Filter and Merge Detections
Filter raw bird call detections by confidence threshold and merge them into song segments — without re-running inference. This script is the post-processing companion to detect-birds --no-merge, allowing you to test different confidence thresholds instantly on the same raw detection file.
Usage Synopsis¶
Parameters¶
| Parameter | Type / Default | Required? | Description |
|---|---|---|---|
--raw-detections |
PATH / results |
No | Raw detections file or results/ directory from detect_birds.py --no-merge. Default resolves to raw_detections.json (follows results/.active_run). |
--conf |
FLOAT / 0.2 |
No | Confidence threshold for filtering (0.0–1.0). All raw detections with confidence < threshold are discarded before merging. |
--song-gap |
FLOAT / from JSON or 0.1 |
No | Maximum temporal gap in seconds between two detections of the same species that are still merged into one song segment. When omitted, the value stored in the JSON's model_config.song_gap_threshold is used. Falls back to 0.1 if not present. |
--output-path |
PATH / results |
No | Output directory for result files. Each format writes a fixed descriptive filename inside this directory (see Output Files). The directory is created automatically if it does not exist. |
--output-format |
CHOICE [...] / json-with-algorithm-metadata simplified-csv |
No | One or more output formats (space-separated).
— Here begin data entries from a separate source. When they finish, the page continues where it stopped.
Lemma counter_get_key (c : list (list N * Q)) (k : list N) :
  is_Some (counter_get k c) <-> In k (map fst c).
Proof.
  induction c as [|[k0 v0] c IH]; cbn [counter_get map fst In].
  - split; [intros [x H]; discriminate|intros []].
  - destruct (PyStr.eqb k0 k) eqn:E.
    + apply pystr_eqb_eq in E. subst. split; eauto.
    + rewrite IH. split; auto. intros [->|H]; auto.
      rewrite eqb_refl in E. discriminate.
Qed.

(** What the counter holds after the transactions [l]. *)
Lemma flows_spec (l : list Txn) :
  List.NoDup (map fst (flows field l))
  /\ (forall k, In k (map fst (flows field l)) -> PyStr.truthy k = true)
  /\ (forall k, PyStr.truthy k = true ->
                (default 0 (counter_get k (flows field l)) == total_of k l)%Q).
Proof.
  unfold flows. induction l as [|t l (Hnd & Hkeys & Hval)] using rev_ind.
  - cbn. split; [constructor|]. split; [intros k []|]. intros. unfold sum_of. simpl. lra.
  - rewrite fold_left_app. cbn [fold_left]. unfold flow_step at 1 3 5.
    set (c := fold_left (flow_step field) l []) in *.
    assert (Hsame : forall k, PyStr.truthy k = true ->
                      (if of_counterparty k t then or0 (field t) else 0%Q) == 0 ->
                      (default 0 (counter_get k c) == total_of k (l ++ [t]))%Q).
    { intros k Hk Hz. rewrite total_of_snoc, Hz, Hval by assumption. lra. }
    destruct (t_counterparty t) as [cp|] eqn:Ecp.
    + destruct (PyStr.truthy cp) eqn:Etr; cbn [andb].
      * destruct (truthy_amount (field t)) eqn:Eam.
        -- split; [now apply counter_add_nodup|]. split.
           ++ intros k Hk. apply counter_add_keys in Hk.
              destruct Hk as [->|Hk]; auto.
           ++ intros k Hk. rewrite counter_get_add, total_of_snoc.
              assert (Hof : of_counterparty k t = PyStr.eqb cp k)
                by (unfold of_counterparty; now rewrite Ecp).
              rewrite Hof.
              destruct (PyStr.eqb cp k) eqn:E.
              ** apply pystr_eqb_eq in E. subst k.
                 rewrite (truthy_or0 _ Eam), default_some.
                 rewrite (Hval cp Hk). lra.
              ** rewrite (Hval k Hk). lra.
        -- split; auto. split; auto. intros k Hk. apply Hsame; auto.
           rewrite (falsy_or0 _ Eam). now destruct (of_counterparty k t).
      * split; auto. split; auto. intros k Hk. apply Hsame; auto.
        assert (Hof : of_counterparty k t = false).
        { unfold of_counterparty. rewrite Ecp.
          destruct (PyStr.eqb cp k) eqn:E; [|reflexivity].
          apply pystr_eqb_eq in E. subst k. congruence. }
        now rewrite Hof.
    + split; auto. split; auto. intros k Hk. apply Hsame; auto.
      assert (Hof : of_counterparty k t = false)
        by (unfold of_counterparty; now rewrite Ecp).
      now rewrite Hof.
Qed.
Accepts json-with-algorithm-metadata, simplified-csv, xeno-canto-annota-json, raven-selection-table, or all. |
Parameter Deep-Dives¶
--conf — Confidence Threshold¶
This threshold is applied to the raw per-clip detections before song merging. Because it operates on raw clips (not merged songs), it is directly comparable to the --conf value you would have passed to detect_birds.py.
Why filter raw clips and not merged songs?
The filter-then-merge order is the same workflow used internally by the app. Filtering merged songs by their average or max confidence gives different — and generally worse — results than filtering the underlying raw clips first and then merging the survivors.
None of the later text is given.